23 April 2010|
I'm a serious believer in radar detectors. Radar guns and operators make mistakes. Conditions cause errors. I learned this a long time ago when I successfully defended a speeding ticket when a radar gun had determined I was going some 50 miles per hour faster than I actually was. I’ll never forget the judge asking the officer, “From your personal observations of the accused’s vehicle, would you say it was traveling at a rate 50 mph faster than the legal limit?” The officer answered very honestly, “No, but the gun said it was, so I went with that.”
As technology progresses, we tend to simply assume high tech devices like a radar gun would be accurate, but they are simply not 100% correct. Over the years, I have heard all sorts of reports of supposedly infallible radar guns clocking trees, hills and bridges at breakneck speeds. Some experts claim that as many as 20% of all radar based speeding citations are issued in error, especially if the radar was being operated from a moving vehicle.
How do you protect yourself from unwarranted citations? If you live where they are legal to use, you buy, install and use a good radar detector. And that’s where the folks at Escort come in. Escort produces the highly acclaimed Passport series of radar detectors, which are often the choice of many professional drivers. I personally own several Passport units of one type or another, and I have for the last 12+ years, and they have saved me their cost many times over.
One of the latest products from Escort is the Passport “DS” series of detectors, the DS stands for “Drive Smarter™”. This $499 (US) unit is not just a radar detector, although it does detect X, K, Ka, Ku, Laser, and Safety Warning Signals (SWS), but it also incorporates a GPS system, so it can actually learn locations as you drive. Or, you can also manually enter locations you’d like it to ignore with the press of a button. It will also alert you to the known locations of speed cameras and red light cameras and it can be connected to your computer to upload the latest location data. It also provides a speed readout within the first few seconds of an alert, if you are traveling faster than 15 mph.
The 9500ix’s main claim to fame is a great reduction in false alarms, critical for a good radar detector, since we start to apply the “boy who cried wolf” principle when a detector constantly goes off. The 9500ix has the ability to learn where false alarms are located, and after it has detected a false alarm a few times, it will simply store that location in the GPS memory and ignore it. To put it to the test, I mounted the 9500ix to my vehicle’s windshield using the convenient quick detach bracket that comes with the unit. The bracket allows the suction cups to remain in place, but the unit itself can quickly be removed and secured when you leave the car. It even came with a spare set of suction cups, and a very nice case to transport it in. I liked the fact that the GPS antenna is built in, and did not have to be mounted somewhere else, and the display technology Escort uses is among the easiest to read quickly that I’ve seen. The 9500ix I tested had a blue LED display, which looked great, but I find a red display to be easier to read, particularly at night. The controls are mounted on the top of the unit, and are fairly easy to use once you remember which button does what, because the text identifying the buttons aren’t visible once it’s mounted in place.

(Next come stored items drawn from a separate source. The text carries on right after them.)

(** X9. The fetch of a successful [QueryList] is the last store call and
    ends with the offset and the limit.  On page 1 the offset is 0 whatever
    the page size; whenever [(Page - 1) * PageSize] fits an [int] the
    offset is that product. *)
Theorem QueryList_offset dc tdc (c : Pkg.QueryListConfig.t T Arg) w qr w' :
  Pkg.QueryList (Some dc) (Some tdc) (Some c) w = Ret ((Some qr, None), w') ->
  exists pre off,
    last (gorm.calls w')
    = Some (gorm.CallFind (pre ++ [gorm.Offset off;
                                    gorm.Limit (Pkg.QueryListConfig.PageSize c)]))
    /\ (Pkg.QueryListConfig.Page c = 1 -> off = 0)
    /\ (in_int (Pkg.QueryListConfig.Page c - 1) ->
        in_int ((Pkg.QueryListConfig.Page c - 1) * Pkg.QueryListConfig.PageSize c) ->
        off = (Pkg.QueryListConfig.Page c - 1) * Pkg.QueryListConfig.PageSize c).
Proof.
  intros (total & s1 & rows & s2 & _ & _ & _ & ->)%QueryList_success_inv.
  exists (tdc ++ [gorm.Model]
            ++ Spec.where_clauses (range (Pkg.QueryListConfig.Wheres c))
            ++ map gorm.Preload (range (Pkg.QueryListConfig.Preloads c))
            ++ [gorm.Order (Pkg.QueryListConfig.OrderBy c +:+ " "
                              +:+ Order.String (Pkg.QueryListConfig.Order c))]),
    (Spec.offset (Pkg.QueryListConfig.Page c) (Pkg.QueryListConfig.PageSize c)).
  split; [|split].
  - simpl.
    match goal with |- last (?l ++ [?a; ?b]) = _ =>
      replace (l ++ [a; b]) with ((l ++ [a]) ++ [b]) by now rewrite <- app_assoc
    end.
    rewrite last_snoc. unfold Spec.fetch_statement.
    do 2 f_equal. rewrite <- !app_assoc. simpl. now rewrite <- !app_assoc.
  - intros ->. reflexivity.
  - apply offset_exact.
Qed.


End EngineLaws.

(** X10. [Order.String] prints "asc" for [ASC] and "desc" for every other
    value, whether [DESC] or an integer that is no declared order. *)
Theorem Order_String_is_asc_only_for_ASC (o : Order.t) :
  (Order.String o = "asc" <-> o = Order.ASC)
  /\ (Order.String o = "desc" <-> o <> Order.ASC).
Proof.
  unfold Order.String. destruct (Z.eqb_spec o Order.ASC) as [->|Hne].
  - split; split; try reflexivity; try discriminate; congruence.
  - split; split; try reflexivity; try discriminate; congruence.
Qed.

(** ** The earlier iteration against [pkg] *)

Section EarlierLaws.
Context {T : Type} (st : gorm.Store T string).
Implicit Types (db dc tdc : gorm.Statement string) (w : gorm.World st).

Lemma earlier_wheres_run (qc : option Earlier.QueryConfig.t) db w :
  match qc with
  | Some c =>
      match Earlier.QueryConfig.Wheres c with
      | Some wheres => Earlier.range_Where (st:=st) wheres (Some (db ++ [gorm.Model]))
      | None => mret (Some (db ++ [gorm.Model]))
      end
  | None => mret (Some (db ++ [gorm.Model]))
  end w = Ret (Some (Spec.earlier_exist_statement db qc), w).
Proof.
  unfold Spec.earlier_exist_statement, Spec.count_statement.
  destruct qc as [[[wheres|]]|]; simpl; rewrite ?app_nil_r; try reflexivity.
  rewrite Earlier_range_Where_run, <- app_assoc. reflexivity.
Qed.

Lemma earlier_statements_agree db (qc : option Earlier.QueryConfig.t) :
  Spec.exist_statement db (Compare.point_config <$> qc) = Spec.earlier_exist_statement db qc
  /\ Spec.point_statement db (Compare.point_config <$> qc) = Spec.earlier_exist_statement db qc.
Proof.
  unfold Spec.exist_statement, Spec.point_statement, Spec.earlier_exist_statement,
    Spec.count_statement.
  destruct qc as [c|]; simpl; rewrite ?app_nil_r; auto.
Qed.

Lemma Earlier_Query_on_a_live_handle db (qc : option Earlier.QueryConfig.t) w :
  Earlier.Query (Some db) qc w = Pkg.Query (Some db) (Compare.point_config <$> qc) w.
Proof.
  rewrite Query_run, (proj2 (earlier_statements_agree db qc)).
  unfold Earlier.Query. run_step.
  erewrite bind_Ret by apply earlier_wheres_run.
  destruct (gorm.do_First st _ _) as [[t [e|]] sigma] eqn:Hf;
    (erewrite bind_Ret by (apply First_run, Hf)); cbv beta iota.
  - now destruct (errors_Is_ErrRecordNotFound e).
  - reflexivity.
Qed.

(** X16. The earlier [Query] is the [Query] of [pkg] on the same filters
    without preloads, for a nil and for a live handle, for a nil and for a
    given configuration: same result, same store calls. *)
Theorem Earlier_Query_is_Query_without_preloads
    (p : gorm.DB string) (qc : option Earlier.QueryConfig.t) w :
  Earlier.Query (st:=st) p qc w = Pkg.Query p (Compare.point_config <$> qc) w.
Proof. destruct p as [db|]; [apply Earlier_Query_on_a_live_handle | reflexivity]. Qed.

(** X12. On a live handle the earlier [Exist] never returns an error: it
    answers from the number the count left behind and drops the count's
    error.  It agrees with the [Exist] of [pkg] exactly when the count
    reports no error. *)
Theorem Earlier_Exist_hides_a_failed_count db (qc : option Earlier.QueryConfig.t) w :
  let s := Spec.earlier_exist_statement db qc in
  let answer := gorm.do_Count st s (gorm.db_state w) in
  Earlier.Exist (Some db) qc w
  = Ret ((Z.ltb 0 (fst (fst answer)), None), gorm.after w (snd answer) [gorm.CallCount s])
  /\ (snd (fst answer) = None <->
      Earlier.Exist (Some db) qc w = Pkg.Exist (Some db) (Compare.point_config <$> qc) w).
Proof.
  intros s answer.
  assert (He : Earlier.Exist (Some db) qc w
               = Ret ((Z.ltb 0 (fst (fst answer)), None),
                      gorm.after w (snd answer) [gorm.CallCount s])).
  { subst answer. destruct (gorm.do_Count st s (gorm.db_state w)) as [[n err] sigma] eqn:Hc.
    eapply Earlier_Exist_drops_count_error, Hc. }
  split; [exact He|].
  rewrite He, Exist_run, (proj1 (earlier_statements_agree db qc)). fold s answer.
  destruct answer as [[n [e|]] sigma]; simpl; split; try reflexivity; discriminate.
Qed.

(** X13. The earlier [Delete] first counts.  When the count leaves nothing
    positive behind, also because it failed, [Delete] returns no error and
    makes no other store call.  When it leaves a positive number,
    [Delete] goes on exactly as the [Delete] of [pkg] does from there:
    lookup, then delete of what the lookup found, of a nil row when the
    row has gone in between. *)
Theorem Earlier_Delete_counts_first db (qc : option Earlier.QueryConfig.t) w :
  let s := Spec.earlier_exist_statement db qc in
  (forall n err sigma,
      gorm.do_Count st s (gorm.db_state w) = ((n, err), sigma) ->
      n <= 0 ->
      Earlier.Delete (Some db) qc w = Ret (None, gorm.after w sigma [gorm.CallCount s]))
  /\ (forall n err sigma,
        gorm.do_Count st s (gorm.db_state w) = ((n, err), sigma) ->
        0 < n ->
        Earlier.Delete (Some db) qc w
        = Pkg.Delete (Some db) (Compare.point_config <$> qc)
            (gorm.after w sigma [gorm.CallCount s])).
Proof.
  intros s. split; intros n err sigma Hc Hn; unfold Earlier.Delete.
  - erewrite bind_Ret by (eapply Earlier_Exist_drops_count_error, Hc).
    destruct (Z.ltb_spec 0 n); [lia|]. reflexivity.
  - erewrite bind_Ret by (eapply Earlier_Exist_drops_count_error, Hc).
    destruct (Z.ltb_spec 0 n); [|lia].
    change (negb true) with false. cbv beta iota.
    unfold Pkg.Delete, mbind, M_bind.
    now rewrite Earlier_Query_on_a_live_handle.
Qed.

Lemma Earlier_QueryList_on_live_handles dc tdc (c : Earlier.QueryListConfig.t) w :
  Earlier.QueryList (Some dc) (Some tdc) (Some c) w
  = Pkg.QueryList (Some tdc) (Some dc) (Some (Compare.list_config c)) w.
Proof.
  rewrite Earlier_QueryList_run, QueryList_run. cbv zeta.
  change (Pkg.QueryListConfig.Wheres (Compare.list_config (T:=T) c))
    with (Earlier.QueryListConfig.Wheres c).
  destruct (gorm.do_Count st _ _) as [[total [e|]] sigma1]; [reflexivity|].
  replace (Spec.fetch_statement dc (Compare.list_config (T:=T) c))
    with (Spec.earlier_fetch_statement dc c) by reflexivity.
  destruct (gorm.do_Find st _ _) as [[rows [e|]] sigma2]; [reflexivity|].
  simpl. now rewrite add_log_nil.
Qed.

Lemma QueryList_without_fetch_handle tdc (c : Pkg.QueryListConfig.t T string) w :
  Pkg.QueryList (st:=st) (Some tdc) None (Some c) w =
  match gorm.do_Count st (Spec.count_statement tdc (Pkg.QueryListConfig.Wheres c))
          (gorm.db_state w) with
  | ((_, Some e), sigma) =>
      Ret ((None, Some e),
           gorm.after w sigma
             [gorm.CallCount (Spec.count_statement tdc (Pkg.QueryListConfig.Wheres c))])
  | ((_, None), _) => Panic
  end.
Proof.
  unfold Pkg.QueryList.
  run_step. run_step. run_step. rewrite <- app_assoc.
  fold (Spec.count_statement tdc (Pkg.QueryListConfig.Wheres c)).
  destruct (gorm.do_Count st _ _) as [[total [e|]] sigma] eqn:Hc;
    (erewrite bind_Ret by (apply Count_run, Hc)); reflexivity.
Qed.

Lemma Earlier_QueryList_without_fetch_handle tdc (c : Earlier.QueryListConfig.t) w :
  Earlier.QueryList (st:=st) None (Some tdc) (Some c) w =
  match gorm.do_Count st (Spec.count_statement tdc (Earlier.QueryListConfig.Wheres c))
          (gorm.db_state w) with
  | ((_, Some e), sigma) =>
      Ret ((None, Some e),
           gorm.after w sigma
             [gorm.CallCount (Spec.count_statement tdc (Earlier.QueryListConfig.Wheres c))])
  | ((_, None), _) => Panic
  end.
Proof.
  unfold Earlier.QueryList.
  run_step. run_step. erewrite bind_Ret by apply Earlier_range_Where_run.
  rewrite <- app_assoc.
  fold (Spec.count_statement tdc (Earlier.QueryListConfig.Wheres c)).
  destruct (gorm.do_Count st _ _) as [[total [e|]] sigma] eqn:Hc;
    (erewrite bind_Ret by (apply Count_run, Hc)); reflexivity.
Qed.

(** X15. The earlier [QueryList] is the [QueryList] of [pkg] with the two
    handles exchanged, run on the same configuration without hooks and
    preloads: it counts on its second handle and fetches on its first.
    This holds for nil handles and a nil configuration as well. *)
Theorem Earlier_QueryList_exchanges_the_handles
    (p q : gorm.DB string) (qc : option Earlier.QueryListConfig.t) w :
  Earlier.QueryList (st:=st) p q qc w = Pkg.QueryList q p (Compare.list_config <$> qc) w.
Proof.
  destruct qc as [c|]; [|reflexivity].
  destruct q as [tdc|]; [|reflexivity].
  destruct p as [dc|]; [apply Earlier_QueryList_on_live_handles|].
  simpl. now rewrite Earlier_QueryList_without_fetch_handle, QueryList_without_fetch_handle.
Qed.

End EarlierLaws.

(** X14. The constructors of the earlier iteration hand out the
    package-level configuration: they allocate nothing, two calls return
    the same pointer, and filters added through the pointer of one call
    are read through the pointer of the other. *)
Theorem Earlier_constructors_share_one_configuration :
  (forall (h : gmap positive Earlier.QueryListConfig.t) c wheres,
      h !! 1%positive = Some c ->
      (p1 ← Earlier.NewQueryListConfig;
       p2 ← Earlier.NewQueryListConfig;
       _ ← Earlier.QueryListConfig.WithWheres p1 wheres;
       mret (p1, p2)) h
      = Ret ((Earlier.defaultQuery, Earlier.defaultQuery),
             <[1%positive := Earlier.QueryListConfig.set_Wheres
                               (append (Earlier.QueryListConfig.Wheres c) wheres) c]> h))
  /\ (forall (h : gmap positive Earlier.QueryConfig.t) c wheres,
        h !! 1%positive = Some c ->
        (p1 ← Earlier.NewQueryConfig;
         p2 ← Earlier.NewQueryConfig;
         _ ← Earlier.QueryConfig.WithWheres p1 wheres;
         mret (p1, p2)) h
        = Ret ((Earlier.defaultQueryConfig, Earlier.defaultQueryConfig),
               <[1%positive := Earlier.QueryConfig.mk
                                 (append (Earlier.QueryConfig.Wheres c) wheres)]> h)).
Proof.
  split; intros h c wheres H.
  - do 2 (erewrite bind_Ret by reflexivity).
    unfold Earlier.QueryListConfig.WithWheres, Earlier.defaultQuery.
    erewrite bind_Ret by (rewrite (assign_run _ h 1%positive c H); reflexivity).
    reflexivity.
  - do 2 (erewrite bind_Ret by reflexivity).
    unfold Earlier.QueryConfig.WithWheres, Earlier.defaultQueryConfig.
    erewrite bind_Ret by (rewrite (assign_run _ h 1%positive c H); reflexivity).
    reflexivity.
Qed.

(** ** The further properties on concrete inputs *)

(** X1, from the empty heap: a zero page size and a negative page are
    ignored, 25 is taken. *)
Lemma built_configurations_keep_positive_paging_witness :
  exists (h2 : gmap positive (Pkg.QueryListConfig.t Z Z)) c,
    Spec.run_ListOps (Some 1%positive)
      [Spec.OpPageSize 0; Spec.OpPage (-3); Spec.OpWheres (Some [MemStore.at_least 2]);
       Spec.OpPageSize 25]
      (<[1%positive := Spec.list_defaults]> ∅) = Ret (Some 1%positive, h2)
    /\ h2 !! 1%positive = Some c
    /\ 0 < Pkg.QueryListConfig.PageSize c
    /\ 0 < Pkg.QueryListConfig.Page c.
Proof.
  apply (built_configurations_keep_positive_paging ∅ 1%positive
           (<[1%positive := Spec.list_defaults]> ∅)).
  reflexivity.
Defined.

My commute includes a route with no less than 7 radar based “speed signs” that displays approaching speed, 2 red light cameras, and usually I can spot a photo radar speed trap or a laser equipped motor officer along the way somewhere. The first day I used the Passport 9500ix I was amazed by its incredible sensitivity, but I was not impressed with how often it went off. It would alert for one of those speed signs almost a mile away, and continue alerting, (although it does automatically mute, thank goodness) until I passed the sign. As I repeated the daily route, the false alarms from the speed signs gradually decreased, and finally after 3 or 4 passes, they did not trigger the unit at all. It also “found” the red light cameras on the first pass across those intersections, so they were obviously already programmed locations in the GPS data.
After a week or so, I became really impressed with the 9500ix, it never failed to detect a new radar signal, and it certainly went off much less than my own Passport detector that does not have the GPS technology. In fact, I liked it so much I will be replacing my current Passport detector with this one as soon as possible. It’s incredibly intelligent, and combined with the ingenious GPS technology, provides a new level of sophistication and usefulness. The Passport 9500ix is a very smart solution for anyone who relies on a detector to keep them safe from citations.